Debbie removed the chicken from the oven, arranged the side dishes in disposable aluminum pans and, with a smile of satisfaction, placed the meal on a large tray. She had exactly an hour before the children were due home – perfect timing.  Debbie drove to Tamar's house, and knocked on the door.  Nothing could have prepared her for the shock of seeing her friend's clenched and weary face Finding a place to put the tray down in the kitchen was a challenge as the house was a total disaster.    Tamar was in pain, and visibly embarrassed.  

Let me help you," begged Debbie.  "Just go lie down, and I'll tidy up a little." 

"Thanks," whispered Tamar, "I'm really desperate so I won't say no.  My mother-in-law is coming this evening and I really don't want her to see my house like this".  As Tamar slowly and gratefully hobbled to her room Debbie began to roll up her sleeves.  She loved a challenge, but it was clear that she would not get much done in the time left before her children were due home. 

She quickly texted her oldest daughter.  "Sara, you know Tamar is recovering from major surgery, and I am helping clean her house.  Would you mind taking over at home for a while until I get back?"   

"Sure Mom," answered her reliable 15-year-old, "Send my love to Tamar." 

Debbie busied herself in the house, giving it a thorough cleaning.  When Tamar's children came home she fed them, gently awakened Tamar, and convinced her to eat as well.   

When Tamar's mother-in-law arrived, the kids all pounced on her at once, each with their own claim.  Feeling badly, Debbie sat with the second grader and helped him to complete his homework. 

Tamar's three-year-old twins looked like they had not had a bath for a very long time.  Debbie bathed them, entertaining them with bubbles and games.  After dressing them in their cute pajamas and reading them a quick story she knew it was very late and she just had to go. 

Knowing that Tamar had rested, and seeing her grateful face made it all worthwhile.  Glowing with the good feeling of having done such a huge mitzvah, Debbie opened the front door to her own house and recoiled from the powerful stench of burned food.  The house was in total chaos.  Her husband was frantically opening the windows to get rid of the smoke.  The little kids were all still up, wildly running around in various stages of undress. Sara was in tears from the efforts of trying to gather them up, but they were not listening to her at all.    

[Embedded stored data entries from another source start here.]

Lemma str_at_end m s : ∀ p, str_at m p s → ld8 m (p + Z.of_nat (length s)) = 0.
Proof.
  induction s as [|c s IH]; intros p; cbn [str_at length]; [by rewrite Z.add_0_r|]. intros (_ & _ & Hs).
  rewrite <- (IH _ Hs). f_equal. lia.
Qed.

Lemma str_at_lookup m s : ∀ p i c, str_at m p s → s !! i = Some c → ld8 m (p + Z.of_nat i) = c.
Proof.
  induction s as [|c0 s IH]; intros p [|i] c; cbn [str_at]; try done.
  - intros (Hc & _) [= <-]. by rewrite Z.add_0_r.
  - intros (_ & _ & Hs) Hi. rewrite <- (IH _ _ _ Hs Hi). f_equal. lia.
Qed.

(** A string, from its bytes. *)
Lemma str_at_intro m s : ∀ p, Forall (λ c, c ≠ 0) s →
  (∀ i c, s !! i = Some c → ld8 m (p + Z.of_nat i) = c) → ld8 m (p + Z.of_nat (length s)) = 0 → str_at m p s.
Proof.
  induction s as [|c s IH]; intros p Hs Hi He; cbn [str_at length] in *; [by rewrite <- He, Z.add_0_r|].
  apply Forall_cons in Hs as [Hc Hs]. split_and!; [|done|].
  - rewrite <- (Hi 0%nat c) by done. f_equal. lia.
  - apply IH; [done| |rewrite <- He; f_equal; lia]. intros i d Hd.
    rewrite <- (Hi (S i) d) by done. f_equal. lia.
Qed.


Lemma str_at_poke m p s : Forall (λ c, 0 < c < 256) s → str_at (poke m p (s ++ [0])) p s.
Proof.
  intros Hs. apply str_at_intro.
  - eapply Forall_impl; [exact Hs|]. cbn. lia.
  - intros i c Hc. rewrite (ld8_poke_in _ _ _ _ c); [|by rewrite lookup_app_l by (by eapply lookup_lt_Some)].
    apply u8_small. eapply Forall_lookup in Hs; [|done]. cbn in Hs. lia.
  - rewrite (ld8_poke_in _ _ _ _ 0); [done|]. by rewrite lookup_app_r, Nat.sub_diag by done.
Qed.

Lemma st8_poke_comm bs : ∀ m p a v, a < p ∨ p + Z.of_nat (length bs) ≤ a →
  st8 (poke m p bs) a v = poke (st8 m a v) p bs.
Proof.
  induction bs as [|b bs IH]; intros m p a v Ha; cbn [poke length] in *; [done|].
  rewrite IH by lia. f_equal. unfold st8. rewrite insert_insert_ne; [done|lia].
Qed.

(** ** Searching and copying *)

Lemma scan_spec m s : ∀ fuel p i, str_at m (p + i) s → (length s < fuel)%nat →
  scan fuel m p i = Ret (i + Z.of_nat (length s)).
Proof.
  induction s as [|c s IH]; intros [|fuel] p i Hs Hf; cbn [str_at scan length] in *; try lia.
  - rewrite Hs. cbn. f_equal. lia.
  - destruct Hs as (Hc & Hn & Hs). rewrite Hc. zcase; [done|]. rewrite IH; [f_equal; lia| |lia].
    by replace (p + (i + 1)) with (p + i + 1) by lia.
Qed.

Lemma copy_loop_spec s : ∀ fuel m dest i src j, str_at m (src + j) s → (length s < fuel)%nat →
  (dest + i + Z.of_nat (length s) < src + j ∨ src + j + Z.of_nat (length s) < dest + i) →
  copy_loop fuel m dest i src j = Ret (poke m (dest + i) (s ++ [0])).
Proof.
  induction s as [|c s IH]; intros [|fuel] m dest i src j Hs Hf Hd; cbn [str_at copy_loop length app poke] in *; try lia.
  - by rewrite Hs.
  - destruct Hs as (Hc & Hn & Hs). rewrite Hc. zcase; [done|].
    rewrite IH; [by replace (dest + (i + 1)) with (dest + i + 1) by lia| |lia|lia].
    replace (src + (j + 1)) with (src + j + 1) by lia. eapply str_at_ext; [|exact Hs].
    intros x Hx. rewrite ld8_st8. zcase; [lia|done].
Qed.

Section copies.
Context (fuel : nat).

Lemma str_len_spec m p s : str_at m p s → (length s < fuel)%nat → str_len fuel m p = Ret (Z.of_nat (length s)).
Proof. intros Hs Hf. unfold str_len. rewrite (scan_spec m s); [done| |done]. by rewrite Z.add_0_r. Qed.

Lemma str_append_spec m dest s src t : str_at m dest s → str_at m src t →
  (length s < fuel)%nat → (length t < fuel)%nat →
  (dest + Z.of_nat (length s + length t) < src ∨ src + Z.of_nat (length t) < dest + Z.of_nat (length s)) →
  str_append fuel m dest src = Ret (poke m (dest + Z.of_nat (length s)) (t ++ [0])).
Proof.
  intros Hs Ht Hfs Hft Hd. unfold str_append. rewrite (scan_spec m s) by (rewrite ?Z.add_0_r; done).
  rewrite bind_Ret, Z.add_0_l. apply copy_loop_spec; rewrite ?Z.add_0_r; [done..|lia].
Qed.
End copies.

(** ** Decimal digits *)

(** The digits of [v], at most [n], least significant first. *)
Fixpoint le_digits (n : nat) (v : Z) : list Z :=
  match n with
  | O => []
  | S n => if 0 <? v then (CH0 + v mod 10) :: le_digits n (v / 10) else []
  end.
(** An [int] as it is written; a [u32] likewise. *)
Definition decimal (v : Z) : list Z :=
  if v =? 0 then [CH0] else (if v <? 0 then [MINUS] else []) ++ reverse (le_digits 10 (Z.abs v)).
(** What a list of digits stands for after [r]. *)
Definition dec_value (r : Z) (ds : list Z) : Z := foldl (λ r c, r * 10 + (c - CH0)) r ds.

Lemma le_digits_le n : ∀ v, (length (le_digits n v) ≤ n)%nat.
Proof. induction n as [|n IH]; intros v; cbn [le_digits length]; [lia|]. zcase; cbn [length]; [specialize (IH (v / 10))|]; lia. Qed.

Lemma le_digits_range n : ∀ v, Forall (λ c, 48 ≤ c ≤ 57) (le_digits n v).
Proof.
  induction n as [|n IH]; intros v; cbn [le_digits]; [done|]. zcase; [|done].
  constructor; [|done]. unfold CH0. pose proof (Z.mod_pos_bound v 10). lia.
Qed.

Lemma le_digits_pos n v : 0 < v → (0 < n)%nat → (0 < length (le_digits n v))%nat.
Proof. destruct n; [lia|]. intros Hv _. cbn [le_digits]. zcase; cbn [length]; lia. Qed.

Lemma dec_value_app r ds es : dec_value r (ds ++ es) = dec_value (dec_value r ds) es.
Proof. unfold dec_value. by rewrite foldl_app. Qed.

Lemma dec_value_ge ds : ∀ r, Forall (λ c, 48 ≤ c ≤ 57) ds → 0 ≤ r → r ≤ dec_value r ds.
Proof.
  induction ds as [|c ds IH]; intros r Hd Hr; [done|]. apply Forall_cons in Hd as [Hc Hd].
  cbn [dec_value foldl]. unfold CH0. etransitivity; [|apply IH; [done|]]; lia.
Qed.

It took hours to get everything and everyone calm again.  Later that night Debbie’s exhausted husband looked at her straight in the eye and said: "Please understand that doing kindness for others is not a mitzvah when it negatively impacts our own family!"  Debbie knew her husband was right, and that she would have to evaluate her priorities moving forward. 


Discussion Question Options: 

1.    1. Why does it seem to be easier to do kindness for people that are not part of our immediate family? 

How does one figure out the appropriate order of priorities when faced with conflicting opportunities to help others.


3.    3. How can we have a greater sense of self-satisfaction when performing acts of kindness for close family? 


Stretch of the Week: 

Let the immediate people in your life know (through discussion or a letter) that they are your number one priority.